COMIRNATY (Bivalent) (Do Not Dilute) (For Age 5 Years to <12 Years) (Vials with Blue Cap) should be used only for children 5 to <12 years of age.

Interchangeability

The interchangeability of COMIRNATY (Bivalent) with other COVID-19 vaccines to complete the primary or booster vaccination series has not been established. Individuals who have received 1 dose of COMIRNATY or COMIRNATY (Bivalent) should receive a second dose of COMIRNATY or COMIRNATY (Bivalent) to complete the primary vaccination series.

Individuals may not be protected until at least 7 days after their second dose of the vaccine.

For further information on efficacy, see section 5.1 – please refer to the Product Insert/Patient Information Leaflet published on HSA for the full drug information.

Paediatric population
The safety and efficacy of COMIRNATY (Bivalent) in children aged less than 6 months has not yet been established.

Method of administration

COMIRNATY (Bivalent) should be administered intramuscularly (see section 6.6 – please refer to the Product Insert/Patient Information Leaflet published on HSA for the full drug information). The preferred site is the deltoid muscle of the upper arm.

Do not inject the vaccine intravascularly, subcutaneously or intradermally.

Single dose vials of COMIRNATY (Bivalent) (Do Not Dilute) (For Age 5 Years to <12 Years) (Vials with Blue Cap) contain 1 dose of 0.3 mL of vaccine.

• Withdraw a single 0.3 mL dose of COMIRNATY (Bivalent)

• Discard vial and any excess volume.

• Do not pool excess vaccine from multiple vials.

The vaccine should not be mixed in the same syringe with any other vaccines or medicinal products.

For precautions to be taken before administering the vaccine, see section 4.4 – please refer to the Product Insert/Patient Information Leaflet published on HSA for the full drug information.
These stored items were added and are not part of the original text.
Lemma read_value_number f n c rest :
  0 < n < two64 -> json_sep c ->
  read_value (S f) (to_string n +:+ String c rest) =
  Some (PbNumber (inject_Z (round_double n)), String c rest).
Proof.
  intros Hn Hc. pose proof (read_nat_to_string n c rest Hn Hc) as H.
  destruct (dec_digits_head 20 n) as (d & r & E & Hd & _).
  { unfold two64 in Hn. simpl. lia. }
  rewrite read_value_S. fold (to_string n) in E. rewrite E in *. cbn [String.append] in *.
  unfold value_body. rewrite H.
  assert (Hne : forall x, is_digit x = false -> Ascii.eqb d x = false).
  { intros x Hx. apply Ascii.eqb_neq. congruence. }
  by rewrite !Hne by done.
Qed.

Lemma read_members_more f s r1 k r2 r3 v r4 fs rest :
  read_char dquote s = Some r1 -> read_string r1 = Some (k, r2) ->
  read_char ":"%char r2 = Some r3 -> read_value f r3 = Some (v, String ","%char r4) ->
  read_members f r4 = Some (fs, rest) -> read_members (S f) s = Some ((k, v) :: fs, rest).
Proof.
  intros H1 H2 H3 H4 H5. rewrite read_members_S. unfold items_body, member_body.
  rewrite H1. simpl. rewrite H2. simpl. rewrite H3. simpl. rewrite H4. simpl. by rewrite H5.
Qed.

Lemma read_members_last f s r1 k r2 r3 v rest :
  read_char dquote s = Some r1 -> read_string r1 = Some (k, r2) ->
  read_char ":"%char r2 = Some r3 -> read_value f r3 = Some (v, String "}"%char rest) ->
  read_members (S f) s = Some ([(k, v)], rest).
Proof.
  intros H1 H2 H3 H4. rewrite read_members_S. unfold items_body, member_body.
  rewrite H1. simpl. rewrite H2. simpl. rewrite H3. simpl. by rewrite H4.
Qed.

Lemma read_value_struct f s fs rest :
  read_members f s = Some (fs, rest) -> NoDup fs.*1 ->
  read_value (S f) (String "{"%char s) = Some (PbStruct fs, rest).
Proof.
  intros H1 H2. rewrite read_value_S. unfold value_body. simpl Ascii.eqb. cbv iota.
  rewrite H1. simpl. by rewrite decide_True.
Qed.

Definition number (n : Z) : PbValue := PbNumber (inject_Z (round_double n)).
(* ===== verification/Durability.v ===== *)
(** * What of the object directory a crash leaves

    Entries that are on disk stay on disk while other entries change; when [Write]
    has succeeded the final name is on disk with its data, and when [Cleanup] has
    succeeded both names are gone for good.  The proofs follow the code call by
    call: which entries exist is the concern of Files.v. *)

From S2P Require Import Prelude Status Encoding Tokens Proto Json Platform Keys World FileStore Files.

Section Durability.
Context {R : RocksDB} {F : PosixDir} {H : Host} {FS : PosixDirSpec}.

Lemma fs_keeps_refl names f : fs_keeps names f f.
Proof. by intros n _. Qed.

Lemma fs_keeps_trans names f1 f2 f3 : fs_keeps names f1 f2 -> fs_keeps names f2 f3 -> fs_keeps names f1 f3.
Proof. intros H1 H2 n Hn. destruct (H1 n Hn), (H2 n Hn). auto. Qed.

Lemma fs_keeps_mono names names' f f' : names ⊆ names' -> fs_keeps names f f' -> fs_keeps names' f f'.
Proof. intros Hs Hk n Hn. apply Hk. by intros ?%Hs. Qed.

(** ** Operations that leave everything but some names *)

Definition keeping (names : list string) (w w' : StorageW) : Prop :=
  fs_keeps names (st_fs w) (st_fs w').

#[export] Instance keeping_refl names : Reflexive (keeping names).
Proof. intros w. apply fs_keeps_refl. Qed.

#[export] Instance keeping_trans names : Transitive (keeping names).
Proof. intros x y z. apply fs_keeps_trans. Qed.

Definition kept {A} (names : list string) (m : M StorageW A) : Prop :=
  forall w, wp m (fun _ w' => keeping names w w') w.

Lemma kept_ret {A} names (x : A) : kept names (ret x).
Proof. intros w. by apply wp_ret. Qed.

Lemma kept_bind {A B} names (m : M StorageW A) (k : A -> M StorageW B) :
  kept names m -> (forall x, kept names (k x)) -> kept names (bind m k).
Proof.
  intros Hm Hk w. apply wp_bind. eapply wp_mono; [|apply Hm]. intros x w1 H1.
  eapply wp_mono; [|apply Hk]. intros y w2 H2. by transitivity w1.
Qed.

Lemma kept_on_os {A} names (m : M os_t A) : kept names (on_os m).
Proof. intros w. apply wp_on_os. intros x o. apply fs_keeps_refl. Qed.

Lemma kept_get names : kept names get.
Proof. by intros w. Qed.

Lemma kept_on_fs {A} names (m : M fs_t A) : (forall f, fs_keeps names f (m f).2) -> kept names (on_fs m).
Proof. intros Hm w. apply wp_on_fs. unfold wp. specialize (Hm (st_fs w)). by destruct (m (st_fs w)). Qed.

Lemma kept_mono {A} names names' (m : M StorageW A) : names ⊆ names' -> kept names m -> kept names' m.
Proof. intros Hs Hm w. eapply wp_mono; [|apply Hm]. intros x w'. by apply fs_keeps_mono. Qed.

(** The calls that change no entry. *)
Lemma kept_calls names :
  (forall fd, kept names (on_fs (sys_close fd))) /\ (forall fd, kept names (on_fs (sys_fsync fd))) /\
  kept names (on_fs sys_fsync_dir) /\ (forall n, kept names (on_fs (sys_open n))) /\
  (forall fd, kept names (on_fs (sys_fstat fd))) /\
  (forall fd c o, kept names (on_fs (sys_pread fd c o))).
Proof using FS.
  assert (Hnil : forall A (m : M StorageW A), kept [] m -> kept names m).
  { intros A m. apply kept_mono. set_solver. }
  split_and!; intros; apply Hnil, kept_on_fs; intros f.
  - apply close_keeps.
  - pose proof (fsync_keeps fd f) as Hs. destruct (sys_fsync fd f). apply Hs.
  - pose proof (fsync_dir_keeps f) as Hs. destruct (sys_fsync_dir f). apply Hs.
  - apply open_keeps.
  - apply fstat_keeps.
  - apply pread_keeps.
Qed.

Ltac kept_step :=
  first [apply kept_ret | apply kept_on_os | apply kept_get | apply kept_calls
        | progress (unfold bind_ok, ok, fail, check_status, inject, inject_open, CloseFile; cbv zeta)
        | apply kept_bind; [|intros ?] | case_match].

(** Reading takes nothing from the disk. *)
Lemma kept_ReadRange id size offset n : kept [] (ReadRange id size offset n).
Proof using FS.
  assert (Ho : forall fuel n, kept [] (open_loop fuel n)).
  { intros fuel name. induction fuel as [|fuel IH]; cbn [open_loop]; repeat first [apply IH | kept_step]. }
  assert (Hr : forall fuel fd n o c d, kept [] (read_loop fuel fd n o c d)).
  { intros fuel fd name. induction fuel as [|fuel IH]; intros o c d; cbn [read_loop];
      repeat first [apply IH | kept_step]. }
  unfold ReadRange. repeat first [apply Ho | apply Hr | kept_step].
Qed.

(** ** Cleaning up *)

Lemma kept_unlink name : kept [name] (UnlinkKnownPath name).
Proof using FS.
  unfold UnlinkKnownPath. apply kept_bind; [apply kept_on_fs; intros f; apply unlink_keeps|].
  intros r. repeat kept_step.
Qed.

Lemma kept_unlink_all ids : kept (ids ≫= object_names) (unlink_all ids).
Proof using FS.
  induction ids as [|id ids IH]; cbn [unlink_all]; [apply kept_ret|].
  repeat first [eapply kept_mono; [|apply kept_unlink]; set_solver
               |eapply kept_mono; [|apply IH]; set_solver | kept_step].
Qed.

Lemma kept_Cleanup ids : kept (ids ≫= object_names) (Cleanup ids).
Proof using FS. unfold Cleanup. repeat first [apply kept_unlink_all | kept_step]. Qed.

(** ** Writing *)

(** An injection point while the temporary file is open. *)
Lemma wp_inject_open_kept {B} names fd point (k : unit -> RM StorageW B) (Q : Result B -> StorageW -> Prop) w :
  (forall o, wp (k tt) Q (MkStorageW (st_db w) (st_fs w) o)) ->
  (forall s w', keeping names w w' -> Q (Err s) w') ->
  wp (bind_ok (inject_open fd point) k) Q w.
Proof using FS.
  intros Hk Hbad. unfold bind_ok, inject_open. apply wp_bind, wp_bind, wp_on_os. intros s o.
  destruct (status_ok s); [apply wp_ret, Hk|]. apply wp_bind.
  eapply wp_mono; [|apply (kept_calls names)]. intros r w' Hw'. by apply wp_ret, wp_ret, Hbad.
Qed.

Lemma write_loop_kept fuel fd name data w :
  fs_fd (st_fs w) fd = Some name ->
  wp (write_loop fuel fd data) (fun r w' => keeping [name] w w' /\
    (r = Ok tt -> fs_fd (st_fs w') fd = Some name)) w.
Proof using FS.
  revert data w. induction fuel as [|fuel IH]; intros data w Hfd; cbn [write_loop];
    [by apply wp_ret; destruct (str_empty data)|]. destruct (str_empty data); [by apply wp_ret|].
  apply wp_bind, wp_on_fs. unfold wp at 1. destruct (write_keeps fd data name (st_fs w) Hfd) as [Hk Hfd'].
  destruct (sys_write fd data (st_fs w)) as [r f]. set (w1 := MkStorageW (st_db w) f (st_os w)).
  assert (Hrec : forall data', wp (write_loop fuel fd data') (fun r w' => keeping [name] w w' /\
    (r = Ok tt -> fs_fd (st_fs w') fd = Some name)) w1).
  { intros data'. eapply wp_mono; [|by apply IH]. intros r' w' [H1 H2]. split; [|done].
    by transitivity w1. }
  assert (Hend : forall s, wp (do! on_fs (sys_close fd) in ret (Err s)) (fun (r : Result unit) w' =>
    keeping [name] w w' /\ (r = Ok tt -> fs_fd (st_fs w') fd = Some name)) w1).
  { intros s. apply wp_bind. eapply wp_mono; [|apply (kept_calls [name])]. intros r' w' Hw'.
    apply wp_ret. split; [by transitivity w1|done]. }
  destruct r as [e|n]; [destruct (e =? EINTR)|destruct (n =? 0)]; first [apply Hrec | apply Hend].
Qed.

(** The temporary file is closed with its data on disk. *)
Lemma write_temporary_kept fd name data w :
  fs_fd (st_fs w) fd = Some name ->
  wp (write_temporary fd data) (fun r w' => keeping [name] w w' /\
    (r = Ok tt -> fs_synced (st_fs w') name)) w.
Proof using FS.
  intros Hfd. unfold write_temporary. set (Q := fun (r : Result unit) w' => _).
  assert (Hbad : forall w1 s w', keeping [name] w w1 -> keeping [name] w1 w' -> Q (Err s) w').
  { intros w1 s w' H1 H2. split; [by transitivity w1|done]. }
  apply (wp_inject_open_kept [name]); [|intros; by eapply Hbad]. intros o1.
  apply (wp_inject_open_kept [name]); [|intros; by eapply Hbad]. intros o2.
  apply wp_bind. unfold get, wp at 1. unfold bind_ok at 1. apply wp_bind.
  eapply wp_mono; [|by apply (write_loop_kept _ _ name)]. intros [[]|s] w1 [H1 Hfd1]; [|by apply wp_ret].
  specialize (Hfd1 eq_refl).
  apply (wp_inject_open_kept [name]); [|intros; by eapply Hbad]. intros o3.
  apply (wp_inject_open_kept [name]); [|intros; by eapply Hbad]. intros o4.
  apply wp_bind, wp_on_fs. unfold wp at 1. cbn [st_fs st_db st_os].
  pose proof (fsync_keeps fd (st_fs w1)) as Hs. destruct (sys_fsync fd (st_fs w1)) as [r f2].
  destruct Hs as [Hk2 Hsync]. set (w2 := MkStorageW (st_db w1) f2 o4).
  assert (H2 : keeping [name] w w2) by (transitivity w1; [done|]; eapply fs_keeps_mono; [|exact Hk2]; set_solver).
  destruct r as [e|].
  { apply wp_bind. eapply wp_mono; [|apply (kept_calls [name])]. intros r w3 H3. apply wp_ret. by eapply Hbad. }
  apply (wp_inject_open_kept [name]); [|intros; by eapply Hbad]. intros o5. unfold CloseFile.
  apply wp_bind. eapply wp_mono; [|apply (kept_calls [])]. intros [e|] w3 H3; apply wp_ret.
  - eapply Hbad; [exact H2|]. eapply fs_keeps_mono; [|exact H3]. set_solver.
  - split; [transitivity w2; [done|]; eapply fs_keeps_mono; [|exact H3]; set_solver|]. intros _.
    apply H3; [set_solver|]. by apply Hsync.
Qed.

(** A file with its data on disk gets its final name there. *)
Lemma publish_file_kept tmp fin w :
  fs_synced (st_fs w) tmp ->
  wp (publish_file tmp fin) (fun r w' => keeping [tmp; fin] w w' /\
    (r = Ok tt -> fs_durable (st_fs w') fin)) w.
Proof using FS.
  intros Hsync. unfold publish_file. unfold bind_ok at 1, inject at 1. apply wp_bind, wp_bind, wp_on_os.
  intros s o1. apply wp_ret. destruct (check_status s); [|apply wp_ret; split; [apply fs_keeps_refl|done]].
  apply wp_bind, wp_on_fs. unfold wp at 1. cbn [st_fs st_db st_os].
  pose proof (rename_keeps tmp fin (st_fs w)) as Hs. destruct (sys_rename_noreplace tmp fin (st_fs w)) as [r f1].
  destruct Hs as [Hk1 Hs1]. destruct r as [e|].
  { destruct (e =? EEXIST); apply wp_ret; by split. }
  specialize (Hs1 eq_refl Hsync).
  unfold bind_ok at 1, inject at 1. apply wp_bind, wp_bind, wp_on_os. intros s2 o2. apply wp_ret.
  destruct (check_status s2); [|by apply wp_ret].
  unfold bind_ok at 1, inject at 1. apply wp_bind, wp_bind, wp_on_os. intros s3 o3. apply wp_ret.
  destruct (check_status s3); [|by apply wp_ret].
  apply wp_bind, wp_on_fs. unfold wp at 1. cbn [st_fs st_db st_os].
  pose proof (fsync_dir_keeps f1) as Hs. destruct (sys_fsync_dir f1) as [r f2]. destruct Hs as [Hk2 Hd2].
  assert (Hk : fs_keeps [tmp; fin] (st_fs w) f2).
  { eapply fs_keeps_trans; [exact Hk1|]. eapply fs_keeps_mono; [|exact Hk2]. set_solver. }
  destruct r as [e|]; [by apply wp_ret|]. unfold inject. apply wp_bind, wp_on_os. intros s4 o4. apply wp_ret.
  split; [exact Hk|]. intros _. apply Hd2; [done|by right].
Qed.

(** Writing an object. *)
Lemma Write_kept id data w :
  wp (Write id data) (fun r w' => keeping (object_names id) w w' /\
    (r = Ok tt -> fs_durable (st_fs w') (FinalName id))) w.
Proof using FS.
  unfold Write. cbv zeta. apply wp_bind, wp_on_fs. unfold wp at 1.
  pose proof (create_spec (TemporaryName id) (st_fs w)) as Hs.
  pose proof (create_keeps (TemporaryName id) (st_fs w)) as Hk.
  destruct (sys_create (TemporaryName id) (st_fs w)) as [r f]. destruct Hs as [_ Hs].
  set (w1 := MkStorageW (st_db w) f (st_os w)).
  assert (H1 : keeping (object_names id) w w1) by (eapply fs_keeps_mono; [|exact Hk]; unfold object_names; set_solver).
  destruct r as [e|fd]; [destruct (e =? EEXIST); by apply wp_ret|].
  destruct Hs as (_ & _ & Hfd). unfold bind_ok. apply wp_bind.
  eapply wp_mono; [|by apply (write_temporary_kept _ (TemporaryName id))]. intros r w2 [H2 Hs2].
  assert (H2' : keeping (object_names id) w w2).
  { transitivity w1; [done|]. eapply fs_keeps_mono; [|exact H2]. unfold object_names. set_solver. }
  destruct r as [[]|s]; [|by apply wp_ret].
  eapply wp_mono; [|by apply publish_file_kept, Hs2]. intros r w3 [H3 Hd3]. split; [by transitivity w2|done].
Qed.

(** The names an object had are gone for good. *)
Lemma Cleanup_durable ids w :
  ids <> [] -> wp (Cleanup ids) (fun r w' => r = Ok tt ->
    forall n, n ∈ ids ≫= object_names -> fs_view (st_fs w') !! n = None /\ fs_durable (st_fs w') n) w.
Proof using FS.
  intros Hne. unfold Cleanup, bind_ok. apply wp_bind, wp_unlink_all.
  2:{ intros s f Ht Hs. by apply wp_ret. }
  intros f Hf. destruct ids as [|id ids]; [done|].
  apply wp_bind, wp_on_fs. unfold wp at 1. cbn [st_fs st_db st_os].
  pose proof (fsync_dir_spec f) as Hs. pose proof (fsync_dir_keeps f) as Hd.
  destruct (sys_fsync_dir f) as [[e|] f2]; apply wp_ret; [done|]. intros _ n Hn. destruct Hd as [_ Hd].
  assert (Hnone : fs_view f !! n = None) by (by rewrite Hf, without_lookup, decide_True).
  cbn. rewrite Hs. split; [done|]. apply Hd; [done|by left].
Qed.

(** Two facts about one run. *)
Lemma wp_both {S A} (m : M S A) (P Q : A -> S -> Prop) w :
  wp m P w -> wp m Q w -> wp m (fun x w' => P x w' /\ Q x w') w.
Proof. unfold wp. by destruct (m w). Qed.

End Durability.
For instructions regarding thawing, handling, dose preparation of vaccine before administration, and disposal of the vaccine, see section 6.6 – please refer to the Product Insert/Patient Information Leaflet published on HSA for the full drug information.

4.3 Contraindications

Hypersensitivity to the active substance or to any of the excipients listed in section 6.1 – please refer to the Product Insert/Patient Information Leaflet published on HSA for the full drug information.